= What is being asked =
Print out every record below, exactly as written.
--*--
(** C12: A piece of ordinary text is what a backtracking matcher finds for the
    grammar's own regular expression: the tree prints to exactly the pattern
    that the source declares, its first match at the start of the text is never
    empty, and [piece_length] is the length in bytes of that match, whatever
    UTF-8 text follows. *)
Theorem pretokenizer_computes_its_pattern grammar p text :
  pattern_of grammar = Some p → utf8_valid text = true → text ≠ [] →
  pre_tokenization_pattern grammar = Some (pattern_text p) ∧
  ∃ k, head (matches false p (chars text)) = Some k ∧ 0 < k ≤ length (chars text) ∧
    piece_length grammar text = length (concat (take k (chars text))).
Proof.
  intros Hp Hv Hne. split.
  - destruct grammar; [done|injection Hp as <-; by rewrite gpt2_pattern_text|injection Hp as <-; by rewrite llama3_pattern_text].
  - pose proof (tells_piece grammar p text Hp Hv) as Ht. unfold tells in Ht.
    pose proof (piece_length_nonzero grammar text) as Hnz.
    destruct (head (matches false p (chars text))) as [k|]; [|by destruct grammar; naive_solver].
    exists k. naive_solver.
Qed.

Lemma pretokenizer_computes_its_pattern_witness :
  pattern_of Llama3Unicode17 = Some llama3_pattern ∧
  ∃ k, head (matches false llama3_pattern (chars (ascii_bytes "'Ll   two"))) = Some k ∧
    piece_length Llama3Unicode17 (ascii_bytes "'Ll   two") = 3.
Proof.
  split; [reflexivity|].
  destruct (pretokenizer_computes_its_pattern Llama3Unicode17 llama3_pattern (ascii_bytes "'Ll   two"))
    as (_ & k & Hk & _ & _); [reflexivity|vm_compute; reflexivity|done|].
  exists k. split; [exact Hk|vm_compute; reflexivity].
Defined.
(** [content(&vocabulary, id).expect("content index")] *)
Definition indexed_content (vocabulary : list TokenBytes) (id : Z) : bytes :=
  match content vocabulary id with Ok value => value | _ => [] end.
Definition piece_le (vocabulary : list TokenBytes) (x y : Z) : Prop :=
  key_le (indexed_content vocabulary x) (indexed_content vocabulary y).
#[global] Instance piece_le_dec vocabulary : RelDecision (piece_le vocabulary).
Proof. intros x y. unfold piece_le, key_le. apply _. Defined.

(** [ByteBpe::new_inner] *)
Definition new_inner (profile : DecoderProfile) (vocabulary : list TokenBytes) (merges : list Merge)
    (merge_policy : MergePolicy) : res Error ByteBpe :=
  refuse_if (negb (len vocabulary =? ds_vocabulary (dp_shape profile))) Binding;;
  refuse_if (len vocabulary <? 256) Incomplete;;
  refuse_if ((MAX_DECODER_VOCABULARY <? len vocabulary) || (MAX_MERGES <? len merges)) Limit;;
  '(controls, max_content_bytes) ← measure_vocabulary 0 vocabulary 0 [] O;
  '(singletons, available) ← index_vocabulary 0 vocabulary ∅ (replicate 256 None) ∅;
  refuse_if (existsb (λ id, bool_decide (id = None)) singletons) Incomplete;;
  '(ranks, available) ← admit_merges vocabulary 0 merges ∅ available;
  refuse_if (bool_decide (merge_policy = RankedOnly)
             && existsb (λ id, negb (bool_decide (id ∈ available))) (content_ids 0 vocabulary)) Incomplete;;
  let whole_piece_tokens :=
    if bool_decide (merge_policy = WholePieceFirst)
    then merge_sort (piece_le vocabulary) (content_ids 0 vocabulary) else [] in
  singletons ← expect (mapM (M:=option) id singletons);
  mret (mkByteBpe profile vocabulary merges ranks singletons controls max_content_bytes default_special_tokens
          RawBytes None merge_policy whole_piece_tokens).

(** [ByteBpe::new] *)
Definition byte_bpe_new (profile : DecoderProfile) (vocabulary : list TokenBytes) (merges : list Merge) : res Error ByteBpe :=
  new_inner profile vocabulary merges RankedOnly.

(** [data.special = special], [data.pre_tokenization = pre_tokenization] and
    [bos_token = bos] on fresh unshared data. *)
Definition set_special (special : SpecialTokens) (d : ByteBpe) : ByteBpe :=
  mkByteBpe (bb_profile d) (bb_vocabulary d) (bb_merges d) (bb_ranks d) (bb_singletons d) (bb_controls d)
    (bb_max_content_bytes d) special (bb_pre_tokenization d) (bb_bos_token d) (bb_merge_policy d) (bb_whole_piece_tokens d).
Definition set_pre_tokenization (pre_tokenization : PreTokenization) (d : ByteBpe) : ByteBpe :=
  mkByteBpe (bb_profile d) (bb_vocabulary d) (bb_merges d) (bb_ranks d) (bb_singletons d) (bb_controls d)
    (bb_max_content_bytes d) (bb_special d) pre_tokenization (bb_bos_token d) (bb_merge_policy d) (bb_whole_piece_tokens d).
Definition set_bos_token (bos : option Z) (d : ByteBpe) : ByteBpe :=
  mkByteBpe (bb_profile d) (bb_vocabulary d) (bb_merges d) (bb_ranks d) (bb_singletons d) (bb_controls d)
    (bb_max_content_bytes d) (bb_special d) (bb_pre_tokenization d) bos (bb_merge_policy d) (bb_whole_piece_tokens d).

Definition new_with_special_tokens (profile : DecoderProfile) (vocabulary : list TokenBytes) (merges : list Merge)
    (names : gmap Z bytes) : res Error ByteBpe :=
  special ← special_tokens_new vocabulary names;
  tokenizer ← byte_bpe_new profile vocabulary merges;
  mret (set_special special tokenizer).

Definition new_with_pre_tokenization (profile : DecoderProfile) (vocabulary : list TokenBytes) (merges : list Merge)
    (names : gmap Z bytes) (pre_tokenization : PreTokenization) : res Error ByteBpe :=
  tokenizer ← new_with_special_tokens profile vocabulary merges names;
  mret (set_pre_tokenization pre_tokenization tokenizer).

Definition new_with_merge_policy (profile : DecoderProfile) (vocabulary : list TokenBytes) (merges : list Merge)
    (names : gmap Z bytes) (pre_tokenization : PreTokenization) (merge_policy : MergePolicy) : res Error ByteBpe :=
  special ← special_tokens_new vocabulary names;
  tokenizer ← new_inner profile vocabulary merges merge_policy;
  mret (set_pre_tokenization pre_tokenization (set_special special tokenizer)).

Definition new_with_bos_token_and_merge_policy (profile : DecoderProfile) (vocabulary : list TokenBytes)
    (merges : list Merge) (names : gmap Z bytes) (bos : Z) (merge_policy : MergePolicy) : res Error ByteBpe :=
  refuse_if (negb (bool_decide (vocabulary_get vocabulary bos = Some Control))
             || negb (bool_decide (is_Some (names !! bos)))) Binding;;
  tokenizer ← new_with_merge_policy profile vocabulary merges names Llama3Unicode17 merge_policy;
  mret (set_bos_token (Some bos) tokenizer).

Definition new_with_bos_token (profile : DecoderProfile) (vocabulary : list TokenBytes) (merges : list Merge)
    (names : gmap Z bytes) (bos : Z) : res Error ByteBpe :=
  new_with_bos_token_and_merge_policy profile vocabulary merges names bos RankedOnly.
--*--
= Written solution =
(** C12: A piece of ordinary text is what a backtracking matcher finds for the
    grammar's own regular expression: the tree prints to exactly the pattern
    that the source declares, its first match at the start of the text is never
    empty, and [piece_length] is the length in bytes of that match, whatever
    UTF-8 text follows. *)
Theorem pretokenizer_computes_its_pattern grammar p text :
  pattern_of grammar = Some p → utf8_valid text = true → text ≠ [] →
  pre_tokenization_pattern grammar = Some (pattern_text p) ∧
  ∃ k, head (matches false p (chars text)) = Some k ∧ 0 < k ≤ length (chars text) ∧
    piece_length grammar text = length (concat (take k (chars text))).
Proof.
  intros Hp Hv Hne. split.
  - destruct grammar; [done|injection Hp as <-; by rewrite gpt2_pattern_text|injection Hp as <-; by rewrite llama3_pattern_text].
  - pose proof (tells_piece grammar p text Hp Hv) as Ht. unfold tells in Ht.
    pose proof (piece_length_nonzero grammar text) as Hnz.
    destruct (head (matches false p (chars text))) as [k|]; [|by destruct grammar; naive_solver].
    exists k. naive_solver.
Qed.

Lemma pretokenizer_computes_its_pattern_witness :
  pattern_of Llama3Unicode17 = Some llama3_pattern ∧
  ∃ k, head (matches false llama3_pattern (chars (ascii_bytes "'Ll   two"))) = Some k ∧
    piece_length Llama3Unicode17 (ascii_bytes "'Ll   two") = 3.
Proof.
  split; [reflexivity|].
  destruct (pretokenizer_computes_its_pattern Llama3Unicode17 llama3_pattern (ascii_bytes "'Ll   two"))
    as (_ & k & Hk & _ & _); [reflexivity|vm_compute; reflexivity|done|].
  exists k. split; [exact Hk|vm_compute; reflexivity].
Defined.
(** [content(&vocabulary, id).expect("content index")] *)
Definition indexed_content (vocabulary : list TokenBytes) (id : Z) : bytes :=
  match content vocabulary id with Ok value => value | _ => [] end.
Definition piece_le (vocabulary : list TokenBytes) (x y : Z) : Prop :=
  key_le (indexed_content vocabulary x) (indexed_content vocabulary y).
#[global] Instance piece_le_dec vocabulary : RelDecision (piece_le vocabulary).
Proof. intros x y. unfold piece_le, key_le. apply _. Defined.

(** [ByteBpe::new_inner] *)
Definition new_inner (profile : DecoderProfile) (vocabulary : list TokenBytes) (merges : list Merge)
    (merge_policy : MergePolicy) : res Error ByteBpe :=
  refuse_if (negb (len vocabulary =? ds_vocabulary (dp_shape profile))) Binding;;
  refuse_if (len vocabulary <? 256) Incomplete;;
  refuse_if ((MAX_DECODER_VOCABULARY <? len vocabulary) || (MAX_MERGES <? len merges)) Limit;;
  '(controls, max_content_bytes) ← measure_vocabulary 0 vocabulary 0 [] O;
  '(singletons, available) ← index_vocabulary 0 vocabulary ∅ (replicate 256 None) ∅;
  refuse_if (existsb (λ id, bool_decide (id = None)) singletons) Incomplete;;
  '(ranks, available) ← admit_merges vocabulary 0 merges ∅ available;
  refuse_if (bool_decide (merge_policy = RankedOnly)
             && existsb (λ id, negb (bool_decide (id ∈ available))) (content_ids 0 vocabulary)) Incomplete;;
  let whole_piece_tokens :=
    if bool_decide (merge_policy = WholePieceFirst)
    then merge_sort (piece_le vocabulary) (content_ids 0 vocabulary) else [] in
  singletons ← expect (mapM (M:=option) id singletons);
  mret (mkByteBpe profile vocabulary merges ranks singletons controls max_content_bytes default_special_tokens
          RawBytes None merge_policy whole_piece_tokens).

(** [ByteBpe::new] *)
Definition byte_bpe_new (profile : DecoderProfile) (vocabulary : list TokenBytes) (merges : list Merge) : res Error ByteBpe :=
  new_inner profile vocabulary merges RankedOnly.

(** [data.special = special], [data.pre_tokenization = pre_tokenization] and
    [bos_token = bos] on fresh unshared data. *)
Definition set_special (special : SpecialTokens) (d : ByteBpe) : ByteBpe :=
  mkByteBpe (bb_profile d) (bb_vocabulary d) (bb_merges d) (bb_ranks d) (bb_singletons d) (bb_controls d)
    (bb_max_content_bytes d) special (bb_pre_tokenization d) (bb_bos_token d) (bb_merge_policy d) (bb_whole_piece_tokens d).
Definition set_pre_tokenization (pre_tokenization : PreTokenization) (d : ByteBpe) : ByteBpe :=
  mkByteBpe (bb_profile d) (bb_vocabulary d) (bb_merges d) (bb_ranks d) (bb_singletons d) (bb_controls d)
    (bb_max_content_bytes d) (bb_special d) pre_tokenization (bb_bos_token d) (bb_merge_policy d) (bb_whole_piece_tokens d).
Definition set_bos_token (bos : option Z) (d : ByteBpe) : ByteBpe :=
  mkByteBpe (bb_profile d) (bb_vocabulary d) (bb_merges d) (bb_ranks d) (bb_singletons d) (bb_controls d)
    (bb_max_content_bytes d) (bb_special d) (bb_pre_tokenization d) bos (bb_merge_policy d) (bb_whole_piece_tokens d).

Definition new_with_special_tokens (profile : DecoderProfile) (vocabulary : list TokenBytes) (merges : list Merge)
    (names : gmap Z bytes) : res Error ByteBpe :=
  special ← special_tokens_new vocabulary names;
  tokenizer ← byte_bpe_new profile vocabulary merges;
  mret (set_special special tokenizer).

Definition new_with_pre_tokenization (profile : DecoderProfile) (vocabulary : list TokenBytes) (merges : list Merge)
    (names : gmap Z bytes) (pre_tokenization : PreTokenization) : res Error ByteBpe :=
  tokenizer ← new_with_special_tokens profile vocabulary merges names;
  mret (set_pre_tokenization pre_tokenization tokenizer).

Definition new_with_merge_policy (profile : DecoderProfile) (vocabulary : list TokenBytes) (merges : list Merge)
    (names : gmap Z bytes) (pre_tokenization : PreTokenization) (merge_policy : MergePolicy) : res Error ByteBpe :=
  special ← special_tokens_new vocabulary names;
  tokenizer ← new_inner profile vocabulary merges merge_policy;
  mret (set_pre_tokenization pre_tokenization (set_special special tokenizer)).

Definition new_with_bos_token_and_merge_policy (profile : DecoderProfile) (vocabulary : list TokenBytes)
    (merges : list Merge) (names : gmap Z bytes) (bos : Z) (merge_policy : MergePolicy) : res Error ByteBpe :=
  refuse_if (negb (bool_decide (vocabulary_get vocabulary bos = Some Control))
             || negb (bool_decide (is_Some (names !! bos)))) Binding;;
  tokenizer ← new_with_merge_policy profile vocabulary merges names Llama3Unicode17 merge_policy;
  mret (set_bos_token (Some bos) tokenizer).

Definition new_with_bos_token (profile : DecoderProfile) (vocabulary : list TokenBytes) (merges : list Merge)
    (names : gmap Z bytes) (bos : Z) : res Error ByteBpe :=
  new_with_bos_token_and_merge_policy profile vocabulary merges names bos RankedOnly.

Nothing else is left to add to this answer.